Dans ce centre de traumatologie situé dans la ville de Koundouz, dans le nord de l’Afghanistan, des combattants blessés sont dans des lits à côté d’anciens ennemis ou de civils. Les collègues afghans et le personnel expatrié travaillant dans l’hôpital sont acceptés par tous les groupes dans cette région disputée du pays. Des conditions de travail en toute sécurité et la non-ingérence dans les activités médicales ont été négociées avec les tous les acteurs et les parties au conflit, y compris le gouvernement afghan, la direction des Talibans (Emirat islamique d’Afghanistan) et les FIAS (Forces internationales d’assistance à la sécurité) dirigées par les Américains.
Alors qu’il est absolument impératif d’apporter en Syrie une aide humanitaire internationale à grande échelle, cela ne sera pas possible tant que les parties au conflit ne dialogueront pas avec les organisations humanitaires et n’identifieront pas les mesures pratiques permettant de travailler en toute sécurité et efficacement.
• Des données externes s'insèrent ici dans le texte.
(** [H2OAbsModel.h2o_rosen19_sd]: [None] is the bare [return]. *)
Definition h2o_rosen19_sd (pdrykpa vx ekpa frq : R) : M (option (R * R)) :=
  let rvap := (0.01 * 8.31451) / 18.01528 in
  let factor := 0.182 * frq in
  let t := 300.0 / vx in
  let p := (pdrykpa + ekpa) * 10.0 in
  let rho := ekpa * 10.0 / (rvap * t) in
  let f := frq in
  if Rleb (b2r (truthy rho)) 0.0 then ret None
  else
    let pvap := (rho * t) / 216.68 in
    let pvap :=
      if model_in model ["rose03"; "rose16"; "rose17"; "rose98"]%string
      then (rho * t) / 217.0 else pvap in
    let pda := p - pvap in
    let den :=
      if model_in model ["rose03"; "rose16"; "rose98"]%string
      then 3.335e+16 * rho else 3.344e+16 * rho in
    let ti := reftcon h2oll / t in
    let con :=
      if model_in model ["rose03"; "rose98"]%string
      then (5.43e-10 * pda * ti ^ 3 + 1.8e-08 * pvap * pypow ti 7.5)
           * pvap * f * f
      else (cf h2oll * pda * pypow ti (xcf h2oll)
            + cs h2oll * pvap * pypow ti (xcs h2oll)) * pvap * f * f in
    let nlines := length (fl h2oll) in
    let ti := reftline h2oll / t in
    summ ←
      (if startswith model ["rose19sd"; "rose20sd"]%string then
         let tiln := ln ti in
         let ti2 := exp (2.5 * tiln) in
         r ← for_range (seq 0 nlines) (h2o_line_sd f pda pvap ti tiln ti2) 0.0;
         ret (Some r)
       else if model_in model ["rose16"; "rose03"; "rose17"; "rose98"]%string
       then
         let ti2 := pypow ti 2.5 in
         r ← for_range (seq 0 nlines) (h2o_line_old f pda pvap ti ti2) 0.0;
         ret (Some r)
       else if model_in model ["rose19"; "rose20"]%string then
         let tiln := ln ti in
         let ti2 := exp (2.5 * tiln) in
         r ← for_range (seq 0 nlines)
               (h2o_line_new true f pda pvap ti tiln ti2) 0.0;
         ret (Some r)
       else if String.eqb model "rose18" then
         let ti2 := pypow ti 2.5 in
         r ← for_range (seq 0 nlines)
               (h2o_line_new false f pda pvap ti 0 ti2) 0.0;
         ret (Some r)
       else ret None);
    summ ← load_local "summ" summ;
    let npp := (3.183e-05 * den * summ / db2np) / factor in
    let ncpp := (con / db2np) / factor in
    ret (Some (npp, ncpp)).
(** The whole answer path.  Once the snapshot is loaded and not empty, the
    question is embedded (trimmed), the three best records make the
    context, and the response is the completion of the prompt for the
    untrimmed question, or status 500 with the provider's message when
    generation fails.  The calls are the embedding and then the generation;
    the cache variables and the snapshot are as the load left them. *)
Theorem handler_answers_from_top_three env (event : Event) st st1 q r
    (items : list (Item num)) (qe : list num) :
  httpMethod event <> "OPTIONS" ->
  request_question env event = Ok (Some (JString q)) ->
  trim q <> "" ->
  loadFaqEmbeddings env st = (st1, Ok r) ->
  read_array (heap st1) r = Some items ->
  items <> [] ->
  bedrock_embed env (trim q) = Ok qe ->
  Forall (fun item => length (embedding item) = length qe) items ->
  exists st' scored,
    Forall2 (scored_copy qe) items scored
    /\ handler env event st
       = (st',
          Ok match bedrock_complete env (promptTemplate q (context_of scored))
             with
             | Ok answer => corsResponse 200 (AnswerBody answer)
             | Throw e => internal_error e
             end)
    /\ calls st'
       = calls st1
         ++ [BedrockEmbed (trim q);
             BedrockGenerate (promptTemplate q (context_of scored))]
    /\ embeddingsCache st' = embeddingsCache st1
    /\ cacheTimestamp st' = cacheTimestamp st1
    /\ read_array (heap st') r = Some items.
Proof.
  intros Hmethod Hq Htrim Hload Hread Hne Hembed Hlens.
  destruct (answer_question_loaded env q st st1 r items Hload Hread Hne)
    as (elems & Hget & Hanswer).
  destruct (score_all_scored qe items Hlens) as (scored & Hs & HF).
  rewrite (handler_asks env event st q Hmethod Hq Htrim).
  unfold try_catch. rewrite Hanswer.
  rewrite (answer_steps env q st1 r items elems qe Hread Hget Hembed).
  rewrite Hs. cbv zeta.
  destruct (retrieval_globals qe r 3 (logged [BedrockEmbed (trim q)] st1))
    as (Hpre & Hc & Ht & Hl).
  set (st2 := fst (findRelevantChunks qe r 3
                     (logged [BedrockEmbed (trim q)] st1))) in *.
  exists (logged [BedrockGenerate (promptTemplate q (context_of scored))] st2),
    scored.
  split; [exact HF |]. split.
  { destruct (bedrock_complete env _); reflexivity. }
  simpl. rewrite Hl, Hc, Ht. simpl. rewrite <- app_assoc.
  repeat split; try reflexivity.
  eapply read_array_prefix; [exact Hpre | exact Hread].
Qed.
(** * Springfield / city pipeline: a shallow embedding of
      [week3d1_helper.py] and [week3d1_helper_general.py]

    The two Python modules fetch a Wikipedia disambiguation page, parse the
    bulleted entries of its "United States" section, resolve coordinates
    through the MediaWiki API, join the points to the US state polygons and
    count the places per state.

    Python values are modelled as follows.
    - [str] is a sequence of Unicode code points: [pystr := list N].
    - [float] is IEEE binary64: [spec_float] with precision 53 and
      exponent bound 1024, computed with the operations of [SpecFloat].
    - exceptions are values of [exn]; a computation that may raise returns
      a [result]; code that also touches the file system, the network or
      the console is a function of a [world].
    - what the external libraries decide (parsing a decimal literal into a
      float, Unicode upper-casing, decoding a shapefile, point-in-polygon,
      reprojection, the answers of the HTTP servers) is gathered in the
      class [Externals]. *)

From Stdlib Require Import List Bool Arith NArith ZArith Lia.
From Stdlib Require Import Ascii String DecimalString.
From Stdlib Require Import QArith Qabs.
From Stdlib Require Import Permutation Sorted.
From Stdlib Require Import Floats.SpecFloat.
Import ListNotations.
Close Scope Q_scope.
Open Scope nat_scope.

Set Implicit Arguments.

(* ================================================================== *)
(** ** Python strings *)
(* ================================================================== *)

Definition char := N.
Definition pystr := list char.

(** The code point of an ASCII character, and a literal as a [pystr]. *)
Definition chr (a : ascii) : char := N_of_ascii a.
Definition str (s : string) : pystr := map chr (list_ascii_of_string s).

Definition char_eqb (a b : char) : bool := N.eqb a b.
Definition str_eqb (a b : pystr) : bool :=
  if list_eq_dec N.eq_dec a b then true else false.

(** [c.isspace()] for one code point: the white-space table of CPython
    ([_PyUnicode_IsWhitespace]). *)
Definition isspace (c : char) : bool :=
  ((9 <=? c) && (c <=? 13) || (28 <=? c) && (c <=? 32)
   || (c =? 133) || (c =? 160) || (c =? 5760)
   || (8192 <=? c) && (c <=? 8202)
   || (c =? 8232) || (c =? 8233) || (c =? 8239) || (c =? 8287)
   || (c =? 12288))%N.

Fixpoint lstrip (s : pystr) : pystr :=
  match s with
  | c :: s' => if isspace c then lstrip s' else s
  | [] => []
  end.

Definition rstrip (s : pystr) : pystr := rev (lstrip (rev s)).

(** [s.strip()] *)
Definition strip (s : pystr) : pystr := rstrip (lstrip s).

(** [s.startswith(p)] *)
Fixpoint startswith (p s : pystr) : bool :=
  match p, s with
  | [], _ => true
  | a :: p', b :: s' => char_eqb a b && startswith p' s'
  | _ :: _, [] => false
  end.

(** [sub in s] for strings *)
Fixpoint contains (sub s : pystr) : bool :=
  startswith sub s ||
  match s with
  | [] => false
  | _ :: s' => contains sub s'
  end.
Toutes les parties au conflit doivent permettre l’accès humanitaire aux civils, comme elles y sont tenues en vertu du droit humanitaire international.
Les Syriens ont enduré des souffrances inimaginables, ces quatre dernières années. L’obstruction continue faite à l’aide humanitaire aggrave fortement leur dénuement. L’aide la plus élémentaire est refusée au peuple syrien et le monde ne peut pas continuer à détourner les yeux. Nous pouvons et nous devons faire plus.